Abstract

In a series of five experiments, 505 female BDF 1 mice were standardized for periodicity studies by exposure to alternating periods of 12 hr of light and 12 hr of darkness. The mice were inoculated intraperitoneally with 1 million L1210 murine leukemia cells and beginning approximately 24 hr later, were injected by the same route with a single dose of cyclophosphamide at 1500, 1800, 2100, 0600 or 0900 hr. At each time point, different groups of mice were treated with 300 or 360 mg of cyclophosphamide per kg of body weight. Cured mice ( 60-day survivors) as well as mice dying from drug-induced toxicity or tumor were noted for each interval of treatment. The magnitude of the effects produced by cyclophosphamide varied widely from experiment to experiment, suggesting that factors presently unidentified also influenced host responses to the drug.
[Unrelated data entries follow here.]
(** * Verification of the Novita model catalog reconciler

    Shallow embedding of [models/llm/sync_models.py] and
    [provider/novita.py].

    Modelling conventions.
    - Python [str] is [string]: the UTF-8 bytes of the text.  Case
      mapping ([lower], [title]), whitespace and the regular expression
      class [\d] are modelled on ASCII; every other byte is left as it is.
    - Python [int] is [Z].  The one [float] of the program, the quotient
      in [convert_price], is modelled by the exact rational it
      approximates; binary64 rounding does not change the six printed
      decimals for prices below 2^52.
    - A parsed YAML document is a [value]; mappings keep their key order
      and have string keys, floats do not occur.
    - The directory is a finite map from file names to file contents;
      [os.listdir] enumerates it in the map's canonical order.  Aliases
      between parts of a document and errors of the file system other
      than a missing or unreadable file are not modelled.
    - The catalog is the list under the key [data] of the response, each
      entry a record with the fields of the specification; a field that
      the script reads with [.get] may be absent.
    - Printing, writing and removing are recorded, in order, in a trace. *)

From Stdlib Require Import ZArith QArith_base Ascii String List Lia.
From Stdlib Require Import DecimalString DecimalN DecimalPos.
From stdpp Require Import base option list gmap strings.

Local Open Scope Z_scope.

(** ** Python string methods *)

Module Str.

Definition is_upper (c : ascii) : bool :=
  let n := nat_of_ascii c in (65 <=? n)%nat && (n <=? 90)%nat.
Definition is_lower (c : ascii) : bool :=
  let n := nat_of_ascii c in (97 <=? n)%nat && (n <=? 122)%nat.
Definition is_digit (c : ascii) : bool :=
  let n := nat_of_ascii c in (48 <=? n)%nat && (n <=? 57)%nat.
Definition is_cased (c : ascii) : bool := is_upper c || is_lower c.
(** [str.isspace] on ASCII: tab, LF, VT, FF, CR, FS, GS, RS, US, space. *)
Definition is_space (c : ascii) : bool :=
  let n := nat_of_ascii c in
  ((9 <=? n)%nat && (n <=? 13)%nat) || ((28 <=? n)%nat && (n <=? 32)%nat).

Definition to_lower (c : ascii) : ascii :=
  if is_upper c then ascii_of_nat (nat_of_ascii c + 32) else c.
Definition to_upper (c : ascii) : ascii :=
  if is_lower c then ascii_of_nat (nat_of_ascii c - 32) else c.

(** [s.lower()] *)
Fixpoint lower (s : string) : string :=
  match s with
  | EmptyString => EmptyString
  | String c s' => String (to_lower c) (lower s')
  end.

(** [s.title()]: a cased character is upper-cased after an uncased one
    and lower-cased after a cased one. *)
Fixpoint title_from (previous_is_cased : bool) (s : string) : string :=
  match s with
  | EmptyString => EmptyString
  | String c s' =>
      String (if previous_is_cased then to_lower c else to_upper c)
             (title_from (is_cased c) s')
  end.
Definition title (s : string) : string := title_from false s.

(** [s.startswith(p)] *)
Fixpoint startswith (p s : string) : bool :=
  match p, s with
  | EmptyString, _ => true
  | String a p', String b s' => Ascii.eqb a b && startswith p' s'
  | String _ _, EmptyString => false
  end.

(** [sub in s] *)
Fixpoint contains (sub s : string) : bool :=
  startswith sub s ||
  match s with
  | EmptyString => false
  | String _ s' => contains sub s'
  end.

(** [s.endswith(p)] *)
Definition endswith (p s : string) : bool :=
  startswith (String.rev p) (String.rev s).

(** [s.rstrip(chars)], by the predicate that recognises [chars]. *)
Fixpoint rstrip_by (p : ascii → bool) (s : string) : string :=
  match s with
  | EmptyString => EmptyString
  | String c s' =>
      match rstrip_by p s' with
      | EmptyString => if p c then EmptyString else String c EmptyString
      | t => String c t
      end
  end.
Fixpoint lstrip_by (p : ascii → bool) (s : string) : string :=
  match s with
  | EmptyString => EmptyString
  | String c s' => if p c then lstrip_by p s' else s
  end.
Definition in_chars (chars : string) (c : ascii) : bool :=
  existsb (Ascii.eqb c) (list_ascii_of_string chars).
Definition rstrip (chars s : string) : string := rstrip_by (in_chars chars) s.
(** [s.rstrip()] and [s.strip()] remove white space. *)
Definition rstrip_ws (s : string) : string := rstrip_by is_space s.
Definition strip (s : string) : string := rstrip_by is_space (lstrip_by is_space s).

(** [s.split(sep)] for a one-character separator: never empty. *)
Fixpoint split (sep : ascii) (s : string) : list string :=
  match s with
  | EmptyString => [EmptyString]
  | String c s' =>
      if Ascii.eqb c sep then EmptyString :: split sep s'
      else match split sep s' with
           | [] => [String c EmptyString]
           | w :: ws => String c w :: ws
           end
  end.

(** [sep.join(l)] *)
Fixpoint join (sep : string) (l : list string) : string :=
  match l with
  | [] => EmptyString
  | [x] => x
  | x :: l' => x +:+ sep +:+ join sep l'
  end.

(** Decimal digit of a character, and [int(s)] on a string of digits. *)
Definition digit_of (c : ascii) : Z := Z.of_nat (nat_of_ascii c) - 48.
Definition char_of_digit (d : Z) : ascii := ascii_of_nat (Z.to_nat d + 48).
Fixpoint int_of_digits_from (acc : Z) (s : string) : Z :=
  match s with
  | EmptyString => acc
  | String c s' => int_of_digits_from (10 * acc + digit_of c) s'
  end.
Definition int_of_digits (s : string) : Z := int_of_digits_from 0 s.

(** [str(n)] for a natural number. *)
Definition of_N (n : N) : string := NilZero.string_of_uint (N.to_uint n).

(** [width] decimal digits of [r], most significant first, zero padded. *)
Fixpoint zero_padded (width : nat) (r : Z) : string :=
  match width with
  | O => EmptyString
  | S w => zero_padded w (r / 10) +:+ String (char_of_digit (r mod 10)) EmptyString
  end.

(** Every character of [s] satisfies [q]. *)
Fixpoint all_chars (q : ascii → bool) (s : string) : bool :=
  match s with
  | EmptyString => true
  | String c s' => q c && all_chars q s'
  end.

(** [c * k] *)
Fixpoint repeat_char (c : ascii) (k : nat) : string :=
  match k with
  | O => EmptyString
  | S k' => String c (repeat_char c k')
  end.

(** [s] is empty or starts with something else than a digit. *)
Definition no_leading_digit (s : string) : Prop :=
  match s with
  | EmptyString => True
  | String c _ => is_digit c = false
  end.

End Str.

(** ** Price conversion *)

(** Round the quotient [a / b] ([b > 0]) to the nearest integer, ties to
    even: the rounding of [format]. *)
Definition round_half_even (a b : Z) : Z :=
  let q := a / b in
  let r := a mod b in
  if 2 * r <? b then q
  else if b <? 2 * r then q + 1
  else if Z.even q then q else q + 1.

(** [f"{x:.6f}"] *)
Definition format_6f (x : Q) : string :=
  let scaled := Z.abs (round_half_even (Qnum x * 1000000) (Zpos (Qden x))) in
  (if Qnum x <? 0 then "-" else "") +:+
  Str.of_N (Z.to_N (scaled / 1000000)) +:+ "." +:+
  Str.zero_padded 6 (scaled mod 1000000).

Definition convert_price (price_per_m : Z) : string :=
  let per_token_price := Qmake price_per_m 1000000 in
  Str.rstrip "." (Str.rstrip "0" (format_6f per_token_price)).

(** The digits [convert_price] prints after the integer part. *)
Definition price_fraction (r : Z) : string :=
  match Str.rstrip "0" (Str.zero_padded 6 r) with
  | EmptyString => EmptyString
  | t => "." +:+ t
  end.

(** The stored price as the specification words it: [raw / 100], to the
    two decimals this quotient can have, without trailing zeros and
    without a trailing point. *)
Definition stored_price_spec (raw : Z) : string :=
  Str.rstrip "." (Str.rstrip "0"
    (Str.of_N (Z.to_N (raw / 100)) +:+ "." +:+ Str.zero_padded 2 (raw mod 100))).

(** ** Python dictionaries

    A [dict] keeps insertion order: assigning to a key that is present
    replaces its value in place, assigning to a new key appends. *)

Section odict.
Context {K : Type} `{EqDecision K} {V : Type}.

Fixpoint oget (k : K) (d : list (K * V)) : option V :=
  match d with
  | [] => None
  | (k', v) :: d' => if decide (k = k') then Some v else oget k d'
  end.

Fixpoint oset (k : K) (v : V) (d : list (K * V)) : list (K * V) :=
  match d with
  | [] => [(k, v)]
  | (k', v') :: d' =>
      if decide (k = k') then (k, v) :: d' else (k', v') :: oset k v d'
  end.

Definition okeys (d : list (K * V)) : list K := d.*1.
End odict.

(** ** Values of parsed documents *)

#[warnings="-register-all"]
Inductive value :=
  | VNone
  | VBool (b : bool)
  | VInt (z : Z)
  | VStr (s : string)
  | VList (l : list value)
  | VDict (d : list (string * value)).

Abbreviation pydict := (list (string * value)).

(** The scalars a catalog record contributes to a comparison. *)
Inductive scalar :=
  | SNone
  | SInt (z : Z)
  | SStr (s : string).

Definition of_scalar (x : scalar) : value :=
  match x with
  | SNone => VNone
  | SInt z => VInt z
  | SStr s => VStr s
  end.

(** [v == x] for a scalar [x]; [True == 1] and [False == 0] hold in Python. *)
Definition py_eq (v : value) (x : scalar) : bool :=
  match v, x with
  | VNone, SNone => true
  | VInt a, SInt b => a =? b
  | VBool a, SInt b => (if a then 1 else 0) =? b
  | VStr a, SStr b => bool_decide (a = b)
  | _, _ => false
  end.

(** [bool(v)] *)
Definition truthy (v : value) : bool :=
  match v with
  | VNone => false
  | VBool b => b
  | VInt z => negb (z =? 0)
  | VStr s => negb (bool_decide (s = ""))
  | VList l => negb (bool_decide (l = []))
  | VDict d => negb (bool_decide (d = []))
  end.

(** ** Exceptions and results *)

Inductive exn :=
  | KeyError (key : string)
  | AttributeError
  | TypeError
  | FileNotFoundError (name : string).

Inductive result (A : Type) :=
  | Ok (a : A)
  | Raise (e : exn).
Arguments Ok {A} a.
Arguments Raise {A} e.

Definition result_bind {A B} (f : A → result B) (r : result A) : result B :=
  match r with
  | Ok a => f a
  | Raise e => Raise e
  end.
#[global] Instance result_ret : MRet result := λ A, Ok.
#[global] Instance result_mbind : MBind result := λ A B, result_bind.

(** [v.get(k)] *)
Definition py_get (v : value) (k : string) : result value :=
  match v with
  | VDict d => Ok (default VNone (oget k d))
  | _ => Raise AttributeError
  end.

(** [v[k]] for a string [k] *)
Definition py_getitem (v : value) (k : string) : result value :=
  match v with
  | VDict d => match oget k d with Some x => Ok x | None => Raise (KeyError k) end
  | _ => Raise TypeError
  end.

(** [v[k] = x] for a string [k] *)
Definition py_setitem (v : value) (k : string) (x : value) : result value :=
  match v with
  | VDict d => Ok (VDict (oset k x d))
  | _ => Raise TypeError
  end.

(** Keys of a [dict] or members of a [set]: the hashable values.  [True]
    and [1] are one key, as are [False] and [0]. *)
Inductive hkey :=
  | KNone
  | KInt (z : Z)
  | KStr (s : string).

#[global] Instance hkey_eq_dec : EqDecision hkey.
Proof. solve_decision. Defined.

Definition py_hash (v : value) : result hkey :=
  match v with
  | VNone => Ok KNone
  | VBool b => Ok (KInt (if b then 1 else 0))
  | VInt z => Ok (KInt z)
  | VStr s => Ok (KStr s)
  | VList _ | VDict _ => Raise TypeError
  end.

Fixpoint hash_all (l : list value) : result (list hkey) :=
  match l with
  | [] => Ok []
  | v :: l' => k ← py_hash v; ks ← hash_all l'; Ok (k :: ks)
  end.

(** [set(v)]: the members, as a list.  The members of a string are its
    characters; none of them is a feature tag, whose length exceeds one
    character, so the bytes stand for them here. *)
Definition py_set (v : value) : result (list hkey) :=
  match v with
  | VList l => hash_all l
  | VDict d => Ok (KStr <$> okeys d)
  | VStr s => Ok ((λ c, KStr (String c EmptyString)) <$> list_ascii_of_string s)
  | VNone | VBool _ | VInt _ => Raise TypeError
  end.
Lemma zlen_app l k : zlen (l ++ k) = zlen l + zlen k.
Proof. unfold zlen. rewrite length_app. lia. Qed.

Lemma zlen_0_inv l : zlen l = 0 -> l = [].
Proof. destruct l; [done|]. rewrite zlen_cons. pose proof (zlen_nonneg l). lia. Qed.

Lemma ztake_take n l : ztake n l = take (Z.to_nat n) l.
Proof.
  unfold ztake, zlen. destruct (Z.le_ge_cases n (Z.of_nat (length l))).
  - by rewrite Z.min_l.
  - rewrite Z.min_r, Nat2Z.id by done. by rewrite firstn_all, take_ge by lia.
Qed.

Lemma zdrop_drop n l : zdrop n l = drop (Z.to_nat n) l.
Proof.
  unfold zdrop, zlen. destruct (Z.le_ge_cases n (Z.of_nat (length l))).
  - by rewrite Z.min_l.
  - rewrite Z.min_r, Nat2Z.id by done. by rewrite drop_all, drop_ge by lia.
Qed.

Lemma zlen_ztake n l : 0 <= n -> zlen (ztake n l) = Z.min n (zlen l).
Proof. intros. unfold zlen. rewrite ztake_take, length_take. lia. Qed.

Lemma zlen_zdrop n l : 0 <= n -> zlen (zdrop n l) = Z.max 0 (zlen l - n).
Proof. intros. unfold zlen. rewrite zdrop_drop, length_drop. lia. Qed.

Lemma ztake_zdrop n l : ztake n l ++ zdrop n l = l.
Proof. unfold ztake, zdrop. apply take_drop. Qed.

Lemma ztake_all n l : zlen l <= n -> ztake n l = l.
Proof. intros. rewrite ztake_take. apply take_ge. unfold zlen in *. lia. Qed.

Lemma zdrop_all n l : zlen l <= n -> zdrop n l = [].
Proof. intros. rewrite zdrop_drop. apply drop_ge. unfold zlen in *. lia. Qed.

Lemma ztake_0 l : ztake 0 l = [].
Proof. by rewrite ztake_take. Qed.

Lemma zdrop_0 l : zdrop 0 l = l.
Proof. by rewrite zdrop_drop. Qed.

Lemma ztake_app_exact n l k : n = zlen l -> ztake n (l ++ k) = l.
Proof. intros ->. rewrite ztake_take. unfold zlen. by rewrite Nat2Z.id, take_app_length. Qed.

Lemma zdrop_app_exact n l k : n = zlen l -> zdrop n (l ++ k) = k.
Proof. intros ->. rewrite zdrop_drop. unfold zlen. by rewrite Nat2Z.id, drop_app_length. Qed.

Lemma zdrop_zdrop n m l : 0 <= n -> 0 <= m -> zdrop n (zdrop m l) = zdrop (m + n) l.
Proof. intros. rewrite !zdrop_drop, drop_drop. f_equal. lia. Qed.

Lemma lookup_ztake n i l : Z.of_nat i < n -> ztake n l !! i = l !! i.
Proof. intros. rewrite ztake_take. apply lookup_take_lt. lia. Qed.

Lemma lookup_zdrop n i l : 0 <= n -> zdrop n l !! i = l !! (Z.to_nat n + i)%nat.
Proof. intros. by rewrite zdrop_drop, lookup_drop. Qed.
End strings.

(** The shape of the source's [for (x : xs) ret.push_back(f(x))] loops. *)
Lemma fold_push_back {A B} (f : A -> B) (l : list A) : forall acc,
  fold_left (fun acc x => acc ++ [f x]) l acc = acc ++ map f l.
Proof.
  induction l as [|x l IH]; intros acc; simpl; [by rewrite app_nil_r|].
  by rewrite IH, <- app_assoc.
Qed.

#[export] Hint Resolve zlen_nonneg : sponge.
#[export] Hint Rewrite @zlen_cons @zlen_app : lens.

(** [zlen] is only rewritten by its lemmas, never unfolded by unification. *)
Global Opaque zlen.

(** [zlen []] is closed, so it is rewritten at its type, not by unification. *)
Ltac lens_nil :=
  repeat match goal with
  | |- context [zlen (@nil ?A)] => rewrite (@zlen_nil A)
  | H : context [zlen (@nil ?A)] |- _ => rewrite (@zlen_nil A) in H
  end.

(** Puts the lengths in sight into additive form, with their signs. *)
Ltac lens :=
  lens_nil; autorewrite with lens in *; lens_nil;
  repeat match goal with
  | |- context [zlen ?l] =>
      lazymatch goal with H : 0 <= zlen l |- _ => fail | _ => pose proof (zlen_nonneg l) end
  | _ : context [zlen ?l] |- _ =>
      lazymatch goal with H : 0 <= zlen l |- _ => fail | _ => pose proof (zlen_nonneg l) end
  end.

(** The two bytes of a 16-bit field in network order. *)
Definition be16 (v : Z) : bytes := [v / 256; v mod 256].
Global Arguments be16 : simpl never.

Lemma wf_be16 v : is_u16 v -> wf_bytes (be16 v).
Proof. intros. repeat constructor; wsolve. Qed.

(** [static_cast<bool>(fl_b & mask)] *)
Definition flag (fl_b mask : Z) : bool := negb (Z.land fl_b mask =? 0).

(** A one-bit mask tests that bit. *)
Lemma flag_odd z k : 0 <= k -> flag z (2 ^ k) = Z.odd (z / 2 ^ k).
Proof.
  intros Hk. rewrite <- Z.shiftr_div_pow2, <- Z.bit0_odd, Z.shiftr_spec, Z.add_0_l by lia.
  unfold flag. assert (Z.land z (2 ^ k) = if Z.testbit z k then 2 ^ k else 0) as ->.
  { apply Z.bits_inj'. intros i Hi. rewrite Z.land_spec, Z.pow2_bits_eqb by lia.
    destruct (Z.eqb_spec k i) as [->|]; [|by case_match; rewrite ?Z.bits_0, ?Z.pow2_bits_false, andb_false_r].
    case_match; by rewrite ?Z.pow2_bits_true, ?Z.bits_0. }
  case_match; [|done]. pose proof (Z.pow_pos_nonneg 2 k ltac:(lia) Hk).
  by destruct (Z.eqb_spec (2 ^ k) 0); [lia|].
Qed.

(** [std::string::resize] *)
Definition resize (s : bytes) (n : Z) : bytes := ztake n s ++ replicate (Z.to_nat (n - zlen s)) 0.

Lemma zlen_replicate {A} n (x : A) : zlen (replicate n x) = Z.of_nat n.
Proof. by rewrite zlen_eq, length_replicate. Qed.

Lemma resize_grow s n k : zlen s = k -> k <= n -> resize s n = s ++ replicate (Z.to_nat (n - k)) 0.
Proof. intros <- Hn. unfold resize. by rewrite ztake_all. Qed.

(** Decides the integer comparisons of a goal, pruning the cases [lia] refutes. *)
Ltac ztests :=
  repeat (match goal with
  | |- context [?a <? ?b] => destruct (Z.ltb_spec a b); try lia
  | |- context [?a <=? ?b] => destruct (Z.leb_spec a b); try lia
  | |- context [?a =? ?b] => destruct (Z.eqb_spec a b); try lia
  end; cbn [andb orb negb]).

(** ** Outcomes

    A C++ function that may throw returns an [outcome]; the exceptions are
    the ones the source names. *)

Inductive exn :=
  | out_of_range
  | length_error
  | runtime_error
  | unix_error (code : Z)
  | use_after_free.

Inductive outcome (A : Type) :=
  | Ret (a : A)
  | Throw (e : exn).
Arguments Ret {A} a.
Arguments Throw {A} e.

(** What has become of a program after the steps it was given. *)
Definition EXIT_SUCCESS : Z := 0.
Definition EXIT_FAILURE : Z := 1.

Inductive finish := Running | Exited (code : Z) | Terminated.

Global Instance exn_eq_dec : EqDecision exn.
Proof. solve_decision. Defined.

Definition obind {A B} (m : outcome A) (f : A -> outcome B) : outcome B :=
  match m with Ret a => f a | Throw e => Throw e end.

Notation "'try:' x <- m ; k" := (obind m (fun x => k))
  (at level 100, x pattern, m at next level, k at level 200, right associativity) : sponge_scope.
Global Open Scope sponge_scope.

Lemma obind_Ret {A B} (m : outcome A) (f : A -> outcome B) b :
  obind m f = Ret b <-> exists a, m = Ret a /\ f a = Ret b.
Proof. destruct m; naive_solver. Qed.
Nevertheless, the composite data indicated that both the therapeutic and the toxic effects of cyclophosphamide were quantitatively related to the circadian phase of drug administration. The frequency of cures was highest ( 34%) when the drug was administered at 1800 hr and lowest ( 7%) when given at 0900 hr. In addition, drug-induced toxicity exhibited a reverse pattern of cyclic activity in which the minimum value ( 20%) resulted from administration at 1800 hr while the maximum number of deaths ( 52%) occurred after treatment at 0900 hr. Due, in part, to this reciprocal relationship between cure rate and drug-induced death rate, the selective timing of cyclophosphamide administration resulted in greatly divergent modification of the risk versus benefit ratio. As the result of treatment at 0900 hr, approximately 7 mice were killed for each mouse that was cured while, after treatment at 1800 hr, 1.7 mice were cured on the average for each mouse that was killed. Thus by taking advantage of temporal fluctuations in host resistance to cyclophosphamide, enhanced therapeutic responses without equivalent increases in toxicity may be produced.